Controversial Internet Corporation for Assigned Names and Numbers (ICANN)
President and Chief Executive Officer Stuart Lynn announced Tuesday his
intention to retire when his term is due up next year.
Lynn has been the subject of considerable ire among advocates for a “free”
Internet. In the almost two years Lynn has been chief of ICANN, the U.S.
root server responsible for policy affecting the .com, .net, .org and the
seven new top-level domains (TLDs), he’s been criticized for continuing a
trend of bureaucratic micro- management.
“I immensely enjoy my position and working with my colleagues and the
community to accomplish ICANN’s mission,” he said in a released statement.

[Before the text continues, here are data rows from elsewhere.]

(* ===== verification/TxCheck.v ===== *)
(** * Transaction checks ([src/src/consensus/tx_check.cpp], [tx_verify.cpp])

    The context-free checks, the checks of the inputs against a coins view,
    lock times and the settlement levy.  A verdict is the result and the
    reject reason stored in [TxValidationState]; the debug text is left out.
    Reading coins goes through the cache, so the checks that do pass it on.
    [None] is an exception or a failed assertion. *)

From Stdlib Require Import String.
From stdpp Require Import gmap sorting.
From S2P Require Import Prelude ConsensusParams Levy BlockIndex Serialize Script Transaction Coins.

Local Open Scope Z_scope.

Inductive TxValidationResult :=
  | TX_RESULT_UNSET | TX_CONSENSUS | TX_INPUTS_NOT_STANDARD | TX_NOT_STANDARD | TX_MISSING_INPUTS | TX_PREMATURE_SPEND
  | TX_WITNESS_MUTATED | TX_WITNESS_STRIPPED | TX_CONFLICT | TX_MEMPOOL_POLICY | TX_NO_MEMPOOL | TX_RECONSIDERABLE | TX_UNKNOWN.
Inductive TxVerdict :=
  | TxValid
  | TxInvalid (result : TxValidationResult) (reject_reason : string).

(** ** Without context *)

Fixpoint check_values (outs : list CTxOut) (nValueOut : Z) : TxVerdict :=
  match outs with
  | [] => TxValid
  | txout :: outs =>
      if nValue txout <? 0 then TxInvalid TX_CONSENSUS "bad-txns-vout-negative"
      else if nValue txout >? MAX_MONEY then TxInvalid TX_CONSENSUS "bad-txns-vout-toolarge"
      else
        let nValueOut := i64 (nValueOut + nValue txout) in
        if negb (MoneyRange nValueOut) then TxInvalid TX_CONSENSUS "bad-txns-txouttotal-toolarge"
        else check_values outs nValueOut
  end.

Definition allowed_type (permit_v2_outputs : bool) (t : TxoutType) : bool :=
  match t with
  | WITNESS_V3_PQ | NULL_DATA => true
  | WITNESS_V2_PQ => permit_v2_outputs
  | _ => false
  end.
(** The counters [spendable_outputs], [below_floor], [zero_value]; [None] when
    an output is not allowed. *)
Fixpoint check_types (permit_v2_outputs : bool) (min_output_value : Z) (outs : list CTxOut)
    (spendable : Z) (below_floor zero_value : bool) : option (Z * bool * bool) :=
  match outs with
  | [] => Some (spendable, below_floor, zero_value)
  | txout :: outs =>
      let whichType := (Solver (scriptPubKey txout)).1 in
      if negb (allowed_type permit_v2_outputs whichType) then None
      else if decide (whichType = NULL_DATA)
      then check_types permit_v2_outputs min_output_value outs spendable below_floor zero_value
      else check_types permit_v2_outputs min_output_value outs (u64 (spendable + 1))
             (below_floor || (nValue txout <? min_output_value)) (zero_value || (nValue txout <? 1))
  end.
(** Ageing only touches the flags. *)
Lemma age_spec c : cuckoo_ok c -> exists mem eps, age c = set_flags c mem eps /\
  length mem = length (collection_flags c) /\ length eps = length (epoch_flags c).
Proof.
  intros Hc. unfold age. apply (for_loop_inv (fun _ c' => exists mem eps, c' = set_flags c mem eps /\
    length mem = length (collection_flags c) /\ length eps = length (epoch_flags c))).
  - exists (collection_flags c), (epoch_flags c). destruct c; auto.
  - intros j c' _ (mem & eps & -> & Hm & He). cbn [epoch_flags set_flags]. destruct (eps !!! j).
    + exists mem, (<[j := false]> eps). rewrite length_insert. auto.
    + exists (bit_set mem (Z.of_nat j)), eps. rewrite length_bit_set. auto.
Qed.
Lemma epoch_check_spec c : cuckoo_ok c ->
  cuckoo_ok (epoch_check c) /\ table (epoch_check c) = table c /\ csize (epoch_check c) = csize c.
Proof.
  intros Hc. unfold epoch_check. assert (Hset : forall n, cuckoo_ok (set_counter c n)).
  { intros n. replace (set_counter c n) with (set_counter (set_flags c (collection_flags c) (epoch_flags c)) n) by (destruct c; reflexivity).
    apply cuckoo_ok_flags; auto. }
  destruct (negb _); [auto|]. cbv zeta. destruct (_ >=? _); [|auto].
  destruct (age_spec c Hc) as (mem & eps & -> & Hm & He). split; [|auto]. apply cuckoo_ok_flags; auto.
Qed.

(** ** Epochs *)

Definition marked (c : cache) (loc : Z) : bool := bit_is_set (collection_flags c) loc.
Definition recent (c : cache) (loc : Z) : bool := epoch_flags c !!! Z.to_nat loc.
(** An epoch ends when the countdown has run out and the entries of the
    current epoch that are not marked fill it. *)
Definition epoch_full (c : cache) : Prop :=
  epoch_heuristic_counter c = 0 /\
  epoch_size c <= Z.of_nat (length (List.filter (fun i => recent c (Z.of_nat i) && negb (marked c (Z.of_nat i))) (seq 0 (Z.to_nat (csize c))))).
#[export] Instance epoch_full_dec c : Decision (epoch_full c).
Proof. apply _. Defined.
(** What the end of an epoch does: the entries of the epoch before are marked,
    those of the current one become the epoch before. *)
Definition aged (c c' : cache) : Prop :=
  table c' = table c /\ csize c' = csize c /\
  forall loc, 0 <= loc < csize c ->
    (epoch_full c -> recent c' loc = false /\ marked c' loc = marked c loc || negb (recent c loc)) /\
    (~ epoch_full c -> recent c' loc = recent c loc /\ marked c' loc = marked c loc).
(** The entries that outlive the end of an epoch, if it is due. *)
Definition kept (c : cache) (x : Z) : Prop :=
  exists loc, 0 <= loc < csize c /\ at_loc c loc = x /\ marked c loc = false /\ (epoch_full c -> recent c loc = true).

“But this is a 7 day-a-week, 24 hours-per-day job and I now need to pay
attention to my personal life and health.”
Lynn announced his intentions to retire one year before his two-year
contract expired to give ICANN’s board of directors ample time to find a
replacement and provide a smooth transition of power.
According to Mary Hewitt, ICANN spokesperson, the board of directors has
established a search committee to find Lynn’s replacement before he leaves
next March. Hopefully time enough, she said, for one final piece of
business on ICANN’s agenda.
“By (March 2003), hopefully, the reform process will have shaken out and
been completed,” she said.
It might be his final item on the agenda before leaving, but certainly not
Lynn’s least important. In fact, his efforts between now and next March
will likely determine how history writers will treat the oft-maligned
ICANN has drawn fire from individuals and groups
representing the “common” Internet users since its inception in the
1990s. Whether it’s the organization’s decision to keep its ‘board
squatters’ in power, approving (or
disapproving) new TLDs or raising the
fees to keep the organization afloat, watchdog groups have been
hounding its directors and namely its boss — Lynn.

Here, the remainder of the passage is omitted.